■ Task directions
When you reach the line in the data below that contains "host_env :: Env;", please start repeating lines exactly, and stop after the line that contains "net_ParseAddress : string", repeating nothing else.
──────
(* ===== verification/Host.v ===== *)
(** * Host: the configuration and the code the service links against

    [Config] holds the fields of internal/config that the modelled handlers
    read.  [Host] adds to the oracles of [Env] the functions the service calls
    in other modules or that depend on files of the machine: argon2 (from
    golang.org/x/crypto), AES-GCM under the session key, the address parser of
    net/mail, and the time zone database.  [Deployment] says which
    implementations the service was built with. *)

From S2P Require Import Prelude GoStrings Effects GoStd Models.
Local Open Scope Z_scope.

Record Config : Type := mkConfig {
  BaseDomain : string;
  SessionIdleMinutes : Z; SessionAbsoluteHour : Z;
  PasswordMinLength : Z; PasswordMaxLength : Z;
  IMAPHost : string; IMAPPort : Z; IMAPTLS : bool; IMAPStartTLS : bool;
  SMTPHost : string; SMTPPort : Z; SMTPTLS : bool; SMTPStartTLS : bool;
  DovecotAuthMode : string;
  PasswordResetSender : string; PasswordResetFrom : string;
  PasswordResetTokenTTLMinutes : Z;
  PasswordResetPublicEnabled : bool; PasswordResetExternalSenderReady : bool;
  PasswordResetRequireMappedLogin : bool;
  PAMResetHelperEnabled : bool; PAMResetHelperSocket : string;
  PasskeyPasswordlessEnabled : bool; CaptchaEnabled : bool; MailSecEnabled : bool;
  UpdateEnabled : bool; UpdateRequireSignature : bool
}.

#[export] Instance eta_Config : Eta Config := fun c => mkConfig (BaseDomain c)
  (SessionIdleMinutes c) (SessionAbsoluteHour c) (PasswordMinLength c) (PasswordMaxLength c)
  (IMAPHost c) (IMAPPort c) (IMAPTLS c) (IMAPStartTLS c) (SMTPHost c) (SMTPPort c) (SMTPTLS c)
  (SMTPStartTLS c) (DovecotAuthMode c) (PasswordResetSender c) (PasswordResetFrom c)
  (PasswordResetTokenTTLMinutes c) (PasswordResetPublicEnabled c)
  (PasswordResetExternalSenderReady c) (PasswordResetRequireMappedLogin c)
  (PAMResetHelperEnabled c) (PAMResetHelperSocket c) (PasskeyPasswordlessEnabled c)
  (CaptchaEnabled c) (MailSecEnabled c) (UpdateEnabled c) (UpdateRequireSignature c).

Definition SessionIdleDuration (c : Config) : Z := SessionIdleMinutes c * Minute.
Definition SessionAbsoluteDuration (c : Config) : Z := SessionAbsoluteHour c * Hour.

(** The dynamic types the service asks its senders and provisioner about. *)
Inductive SenderKind := LogSender | SMTPSender.
Inductive ProvisionerKind := NoopProvisioner | SQLProvisioner.

Class Deployment : Type := mkDeployment {
  cfg : Config;
  sender : SenderKind;
  provisioner : ProvisionerKind;
  pamResetter : bool      (* whether a resetter was injected *)
}.

Class Host : Type := {
  host_env :: Env;
  argon2_IDKey : string -> list Z -> Z -> Z -> Z -> Z -> list Z;
  gcm_seal : string -> string -> string;       (* nonce, plaintext *)
  gcm_open : string -> option string;
  net_ParseAddress : string -> option string;  (* the Address field *)
  load_location : string -> option string      (* its String() *)
}.

(** * Password: internal/auth and internal/util/crypto.go

    The encoded form of an Argon2id hash, its parser, opaque tokens, and the
    encryption of mail secrets. *)

Definition argonMemory : Z := 32 * 1024.
Definition argonIterations : Z := 2.
Definition argonParallelism : Z := 1.
Definition argonKeyLen : Z := 32.

Definition dollar : Ascii.ascii := ascii_of 36.

(** ** [fmt.Sscanf(s, "m=%d,t=%d,p=%d", ...)] *)

(** A literal of the format. *)
Fixpoint scan_literal (lit l : list Z) : option (list Z) :=
  match lit, l with
  | [], _ => Some l
  | c :: lit', d :: l' => if c =? d then scan_literal lit' l' else None
  | _ :: _, [] => None
  end.

(** [%d] into an unsigned integer below [bound]: blanks are skipped, a newline
    among them is an error, and at least one digit is needed. *)
Definition scan_uint (bound : Z) (l : list Z) : option (Z * list Z) :=
  let l' := trim_left l in
  let skipped := take (length l - length l') l in
  if existsb (Z.eqb 10) skipped then None
  else match l' with
       | d :: _ =>
           if is_digit d
           then let (n, rest) := take_digits 0 l' in
                if n <? bound then Some (n, rest) else None
           else None
       | [] => None
       end.

Definition scan_params (s : string) : option (Z * Z * Z) :=
  l ← scan_literal (bytes "m=") (bytes s);
  '(mem, l) ← scan_uint (2 ^ 32) l;
  l ← scan_literal (bytes ",t=") l;
  '(it, l) ← scan_uint (2 ^ 32) l;
  l ← scan_literal (bytes ",p=") l;
  '(par, _) ← scan_uint (2 ^ 8) l;
  Some (mem, it, par).

Section Password.
Context {host : Host}.

(** The text [HashPassword] returns for a salt. *)
Definition encode_hash (salt hash : list Z) : string :=
  "$argon2id$v=19$m=" +:+ itoa argonMemory +:+ ",t=" +:+ itoa argonIterations +:+ ",p="
  +:+ itoa argonParallelism +:+ "$" +:+ base64_encode salt +:+ "$" +:+ base64_encode hash.

Definition HashPassword (pw : string) : DBM string :=
  let! salt := rand_Read in
  ret (encode_hash (bytes salt)
    (argon2_IDKey pw (bytes salt) argonIterations argonMemory argonParallelism argonKeyLen)).

Definition VerifyPassword (encoded pw : string) : bool :=
  match Split encoded dollar with
  | [_; alg; _; params; salt64; hash64] =>
      if negb (String.eqb alg "argon2id") then false
      else match scan_params params, base64_decode salt64, base64_decode hash64 with
           | Some (mem, it, par), Some salt, Some hash =>
               let other := argon2_IDKey pw salt it mem par (Z.of_nat (length hash)) in
               bool_decide (hash = other)
           | _, _, _ => false
           end
  | _ => false
  end.

(** The token shown to the user, and what is stored of it. *)
Definition NewOpaqueToken : DBM (string * string) :=
  let! buf := rand_Read in
  let raw := base64url_encode (bytes buf) in
  ret (raw, sha256_hex raw).

Definition EncryptString (plaintext : string) : DBM string :=
  let! nonce := rand_Read in
  ret (gcm_seal nonce plaintext).

Definition DecryptString (token : string) : Res string :=
  match gcm_open token with
  | Some plain => Ok plain
  | None => Fail (ErrText "invalid encrypted payload")
  end.

(** ** The encoded hash verifies exactly the passwords with that digest *)

Lemma split_no_sep sep l : ~ In sep l -> split_ascii sep l = [l].
Proof.
  induction l as [|a l IH]; simpl; [done|]. intros H.
  destruct (Ascii.eqb_spec a sep); [tauto|]. by rewrite IH by tauto.
Qed.

Lemma split_at_sep sep l k :
  ~ In sep l -> split_ascii sep (l ++ sep :: k) = l :: split_ascii sep k.
Proof.
  induction l as [|a l IH]; simpl; intros H.
  - by rewrite Ascii.eqb_refl.
  - destruct (Ascii.eqb_spec a sep); [tauto|]. by rewrite IH by tauto.
Qed.

Lemma list_ascii_app s t :
  String.list_ascii_of_string (s +:+ t)
  = String.list_ascii_of_string s ++ String.list_ascii_of_string t.
Proof. induction s; simpl; [done|]. by f_equal. Qed.

Lemma base64_no_dollar l :
  is_bytes l -> ~ In dollar (String.list_ascii_of_string (base64_encode l)).
Proof.
  intros Hl Hin. apply (in_map byte_of) in Hin.
  change (map byte_of (String.list_ascii_of_string (base64_encode l)))
    with (bytes (base64_encode l)) in Hin.
  pose proof (b64_encode_alphabet l Hl) as Ha. unfold base64_encode in Hin.
  rewrite bytes_of_bytes in Hin by by apply alphabet_bytes.
  rewrite List.Forall_forall in Ha. specialize (Ha _ Hin).
  unfold b64_alphabet in Ha. change (byte_of dollar) with 36 in Ha. lia.
Qed.

Lemma encode_hash_chars salt hash :
  String.list_ascii_of_string (encode_hash salt hash)
  = [] ++ dollar :: String.list_ascii_of_string "argon2id"
    ++ dollar :: String.list_ascii_of_string "v=19"
    ++ dollar :: String.list_ascii_of_string "m=32768,t=2,p=1"
    ++ dollar :: String.list_ascii_of_string (base64_encode salt)
    ++ dollar :: String.list_ascii_of_string (base64_encode hash).
Proof.
  unfold encode_hash. rewrite !list_ascii_app.
  generalize (String.list_ascii_of_string (base64_encode salt)) as s.
  generalize (String.list_ascii_of_string (base64_encode hash)) as h.
  intros h s. vm_compute. reflexivity.
Qed.

Lemma split_encoded salt hash :
  is_bytes salt -> is_bytes hash ->
  Split (encode_hash salt hash) dollar
  = [""; "argon2id"; "v=19"; "m=32768,t=2,p=1"; base64_encode salt; base64_encode hash].
Proof.
  intros Hs Hh. unfold Split. rewrite encode_hash_chars.
  do 4 (rewrite split_at_sep; [|vm_compute; intuition discriminate]).
  rewrite split_at_sep by by apply base64_no_dollar.
  rewrite split_no_sep by by apply base64_no_dollar.
  cbn [map]. by rewrite !String.string_of_list_ascii_of_string.
Qed.

Lemma scan_params_encoded : scan_params "m=32768,t=2,p=1" = Some (32768, 2, 1).
Proof. vm_compute. reflexivity. Qed.

(** A stored hash accepts a password exactly when Argon2 maps it, under the
    stored salt, to the stored digest. *)
Lemma VerifyPassword_encoded salt hash pw :
  is_bytes salt -> is_bytes hash ->
  VerifyPassword (encode_hash salt hash) pw
  = bool_decide (hash = argon2_IDKey pw salt 2 32768 1 (Z.of_nat (length hash))).
Proof.
  intros Hs Hh. unfold VerifyPassword. rewrite split_encoded by done.
  rewrite scan_params_encoded, !base64_roundtrip by done. done.
Qed.
(** Argon2 returns as many bytes as it is asked for. *)
Definition argon2_lengths : Prop :=
  forall pw salt it mem par len, 0 <= len ->
    is_bytes (argon2_IDKey pw salt it mem par len)
    /\ Z.of_nat (length (argon2_IDKey pw salt it mem par len)) = len.

End Password.
(* ===== verification/DraftSend.v ===== *)
(** * DraftSend: the message a draft becomes

    internal/service/draft_send.go: the recipients, attachments, sender and
    reply headers of a stored draft.  A date in [attachments_json] written with
    escape sequences, which [time.Time] refuses, is read here as unescaped. *)

From S2P Require Import Prelude GoStrings Effects GoStd GoText Json Threading Models Users Mfa MailAccounts.
From S2P Require Import Host Identity MailModels Drafts MailSenders.
Local Open Scope Z_scope.

(** Items between commas, trimmed, each once up to case. *)
Definition splitDraftCSV (v : string) : list string :=
  fst (fold_left (fun '(out, seen) item =>
         let trimmed := TrimSpace item in
         if String.eqb trimmed "" then (out, seen)
         else
           let key := ToLower trimmed in
           if existsb (String.eqb key) seen then (out, seen)
           else (out ++ [trimmed], key :: seen)) (Split v (ascii_of 44)) ([], [])).

(** [json.Unmarshal] into a list of strings. *)
Definition text_items (l : list Json) : option (list string) :=
  mapM (fun v => match v with JText s => Some s | JNull => Some "" | _ => None end) l.

Definition decode_strings (raw : string) : option (list string) :=
  v ← json_unmarshal raw;
  match v with
  | JArray l => text_items l
  | JNull => Some []
  | _ => None
  end.

Definition parseJSONStringOrMessageIDList (raw : string) : list string :=
  let raw := TrimSpace raw in
  if String.eqb raw "" then []
  else
    let items := match decode_strings raw with
                 | Some out => List.filter (fun v => negb (String.eqb v "")) (map TrimSpace out)
                 | None => []
                 end in
    match items with [] => ParseMessageIDList raw | _ => items end.

(** The identifier of a [models.DraftAttachment]; its other fields must be of
    their types. *)
Definition attachment_ref (v : Json) : option string :=
  match v with
  | JNull => Some ""
  | JObject fields =>
      id ← decode_text_field "id" "" fields;
      _ ← decode_text_field "draft_id" "" fields;
      _ ← decode_text_field "user_id" "" fields;
      _ ← decode_text_field "filename" "" fields;
      _ ← decode_text_field "content_type" "" fields;
      _ ← decode_int_field "size_bytes" 0 fields;
      _ ← decode_bool_field "inline_part" false fields;
      _ ← decode_text_field "content_id" "" fields;
      _ ← decode_int_field "sort_order" 0 fields;
      if time_field_ok "created_at" fields && time_field_ok "updated_at" fields
      then Some id else None
  | _ => None
  end.

Definition attachment_refs (raw : string) : option (list string) :=
  v ← json_unmarshal raw;
  match v with
  | JArray l => mapM attachment_ref l
  | JNull => Some []
  | _ => None
  end.

Definition send_attachment (a : DraftAttachment) : SendAttachment :=
  mkSendAttachment (da_Filename a) (da_ContentType a) (da_Data a) (da_InlinePart a)
    (da_ContentID a).

Section DraftSend.
Context {host : Host} {servers : MailServers}.

Fixpoint load_attachments (userID draftID : string) (refs : list string) :
    MDB (list SendAttachment) :=
  match refs with
  | [] => ret []
  | ref :: rest =>
      let attachmentID := TrimSpace ref in
      if String.eqb attachmentID "" then load_attachments userID draftID rest
      else
        let! item := GetDraftAttachmentByID userID draftID attachmentID in
        let! out := load_attachments userID draftID rest in
        ret (send_attachment item :: out)
  end.

Definition buildDraftSendAttachments (userID : string) (draft : Draft) : MDB (list SendAttachment) :=
  let trimmed := TrimSpace (dr_AttachmentsJSON draft) in
  if String.eqb trimmed "" || String.eqb trimmed "[]" then ret []
  else match attachment_refs trimmed with
       | None => throw (ErrText "invalid attachments_json")
       | Some refs => load_attachments userID (dr_ID draft) refs
       end.

Definition get_message (login pass id : string) : MDB LiveMessage :=
  let c := CallGetMessage login pass id in
  let! n := client_call c in ret (mail_message n c).

(** The request, the account it is sent through, and whether the message it
    answers is to be marked. *)
Definition BuildDraftSendRequest (u : User) (login pass : string) (draft : Draft) :
    MDB (SendRequest * string * bool) :=
  let sendAccountID := TrimSpace (dr_AccountID draft) in
  do! when (negb (String.eqb sendAccountID ""))
        (let! _ := on_base (GetMailAccountByID (u_ID u) sendAccountID) in ret tt) in
  let! attachments := buildDraftSendAttachments (u_ID u) draft in
  let! sender := ResolveComposeSender u (dr_SenderProfileID draft) (dr_FromMode draft)
                   (dr_IdentityID draft) (dr_FromManual draft) in
  let req := mkSendRequest (rs_HeaderFromEmail sender) (rs_HeaderFromName sender)
    (rs_HeaderFromEmail sender) (rs_EnvelopeFrom sender) (rs_ReplyTo sender)
    (splitDraftCSV (dr_ToValue draft)) (splitDraftCSV (dr_CCValue draft))
    (splitDraftCSV (dr_BCCValue draft)) (dr_Subject draft) (dr_BodyText draft)
    (dr_BodyHTML draft) "" [] "" attachments "" in
  let sendAccountID := if negb (String.eqb (rs_AccountID sender) "") then rs_AccountID sender
                       else sendAccountID in
  let contextID := TrimSpace (dr_ContextMessageID draft) in
  if negb (String.eqb (fold_trim (dr_ComposeMode draft)) "reply") || String.eqb contextID ""
  then ret (req, sendAccountID, false)
  else
    let contextAccountID := TrimSpace (dr_ContextAccountID draft) in
    let! headers :=
      if negb (String.eqb contextAccountID "") then
        let! _ := on_base (GetMailAccountByID (u_ID u) contextAccountID) in
        let! original := GetIndexedMessageByID contextAccountID contextID in
        ret (BuildReplyHeaders (im_MessageIDHeader original) (im_InReplyToHeader original)
               (parseJSONStringOrMessageIDList (im_ReferencesHeader original)))
      else
        let! original := get_message login pass contextID in
        ret (BuildReplyHeaders (lm_MessageID original) (lm_InReplyTo original)
               (lm_References original)) in
    ret (req <| sr_InReplyToID := fst headers |> <| sr_References := snd headers |>,
         sendAccountID, true).
End DraftSend.

Example splitDraftCSV_ex : splitDraftCSV " a@x.org, ,B@x.org,A@X.org " = ["a@x.org"; "B@x.org"].
Proof. reflexivity. Qed.

(** * ScheduledSends: the worker that sends queued drafts

    [processScheduledSends] and [processScheduledSendItem] of
    internal/workers/mail_workers.go.  The client of an account is known by
    the login and password it is called with. *)

Section Worker.
Context {host : Host} {servers : MailServers}.

(** [time.Duration(1<<uint(retryCount-1)) * 30 * time.Second]; a negative
    count makes the shift count huge and the result 0. *)
Definition retry_delay (retryCount : Z) : Z :=
  (if retryCount <? 1 then 0 else Z.shiftl 1 (retryCount - 1)) * (30 * Second).

(** Both rows give up with a reason; their errors are dropped. *)
Definition abandon (item : ScheduledSendQueueItem) (reason : string) : MDB unit :=
  do! ignore (MarkScheduledSendFailed (qi_ID item) reason) in
  ignore (SetDraftSendState (qi_UserID item) (qi_DraftID item) "failed" reason).

(** Runs [k] on what [m] found; a missing row is dealt with by [missing]. *)
Definition or_missing {A} (m : MDB A) (missing : GoErr -> MDB unit) (k : A -> MDB unit) : MDB unit :=
  let! r := attempt m in
  match r with
  | Ok a => k a
  | Fail e => if errors_Is e ErrNotFound then missing e else throw e
  end.

Definition send_message (login pass : string) (req : SendRequest) : MDB nat :=
  client_call (CallSend login pass req).

(** A failed send: another attempt is scheduled, or none is left. *)
Definition send_failed (item : ScheduledSendQueueItem) (err : GoErr) : MDB unit :=
  let retryCount := qi_RetryCount item + 1 in
  if 3 <=? retryCount then abandon item (err_text err)
  else
    let! now := time_Now in
    do! ignore (MarkScheduledSendRetry (qi_ID item) retryCount (now + retry_delay retryCount)
                  (err_text err)) in
    ignore (SetDraftSendState (qi_UserID item) (qi_DraftID item) "retrying" (err_text err)).

Definition flag_answered (login pass id : string) : MDB unit :=
  ignore (client_call (CallUpdateFlags login pass id ["\Answered"])).

(** The message answered is marked, through its own account when it has one. *)
Definition mark_answered (item : ScheduledSendQueueItem) (draft : Draft)
    (sendLogin sendPass : string) : MDB unit :=
  let contextAccountID := TrimSpace (dr_ContextAccountID draft) in
  if negb (String.eqb contextAccountID "") then
    let! r := attempt (on_base (GetMailAccountByID (qi_UserID item) contextAccountID)) in
    do! match r with
        | Ok a => match DecryptString (ma_SecretEnc a) with
                  | Ok pass => flag_answered (ma_Login a) pass (dr_ContextMessageID draft)
                  | Fail _ => ret tt
                  end
        | Fail _ => ret tt
        end in
    ignore (SetIndexedMessageAnswered contextAccountID (dr_ContextMessageID draft) true)
  else flag_answered sendLogin sendPass (dr_ContextMessageID draft).

Definition after_send (item : ScheduledSendQueueItem) (draft : Draft) (login pass : string)
    (markAnswered : bool) (sent : Res nat) : MDB unit :=
  match sent with
  | Fail e => send_failed item e
  | Ok _ =>
      do! ignore (MarkScheduledSendSent (qi_ID item)) in
      do! ignore (SetDraftSendState (qi_UserID item) (qi_DraftID item) "sent" "") in
      when (markAnswered && negb (String.eqb (TrimSpace (dr_ContextMessageID draft)) ""))
        (mark_answered item draft login pass)
  end.

(** The account the message leaves through: the queue's, or the sender's own. *)
Definition with_send_account (item : ScheduledSendQueueItem) (queueAccount : MailAccount)
    (queuePass sendAccountID : string) (k : string -> string -> MDB unit) : MDB unit :=
  let resolved := TrimSpace sendAccountID in
  if negb (String.eqb resolved "") && negb (String.eqb resolved (ma_ID queueAccount)) then
    or_missing (on_base (GetMailAccountByID (qi_UserID item) resolved))
      (fun _ => abandon item "send account not found")
      (fun a => let! pass := of_res (DecryptString (ma_SecretEnc a)) in k (ma_Login a) pass)
  else k (ma_Login queueAccount) queuePass.

Definition processScheduledSendItem (item : ScheduledSendQueueItem) : MDB unit :=
  or_missing (GetDraftByID (qi_UserID item) (qi_DraftID item))
    (fun _ => ignore (MarkScheduledSendFailed (qi_ID item) "draft not found")) (fun draft =>
  or_missing (on_base (GetMailAccountByID (qi_UserID item) (qi_AccountID item)))
    (fun _ => abandon item "mail account not found") (fun queueAccount =>
  let! user := on_base (GetUserByID (qi_UserID item)) in
  let! queuePass := of_res (DecryptString (ma_SecretEnc queueAccount)) in
  or_missing (BuildDraftSendRequest user (ma_Login queueAccount) queuePass draft)
    (fun e => abandon item (err_text e)) (fun '(sendReq, sendAccountID, markAnswered) =>
  if Nat.eqb (length (sr_To sendReq ++ sr_CC sendReq ++ sr_BCC sendReq)) 0
  then abandon item "no recipients"
  else
    with_send_account item queueAccount queuePass sendAccountID (fun login pass =>
      let! sent := attempt (send_message login pass sendReq) in
      after_send item draft login pass markAnswered sent)))).

(** An item's error is logged and the next one is taken. *)
Fixpoint process_items (items : list ScheduledSendQueueItem) : MDB unit :=
  match items with
  | [] => ret tt
  | item :: rest =>
      let! _ := attempt (processScheduledSendItem item) in process_items rest
  end.

Definition processScheduledSends : MDB unit :=
  let! now := time_Now in
  let! r := attempt (ListDueScheduledSends now 50) in
  match r with
  | Fail _ => ret tt
  | Ok items => process_items items
  end.
End Worker.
──────
■ Exercise result
  host_env :: Env;
  argon2_IDKey : string -> list Z -> Z -> Z -> Z -> Z -> list Z;
  gcm_seal : string -> string -> string;       (* nonce, plaintext *)
  gcm_open : string -> option string;
  net_ParseAddress : string -> option string;  (* the Address field *)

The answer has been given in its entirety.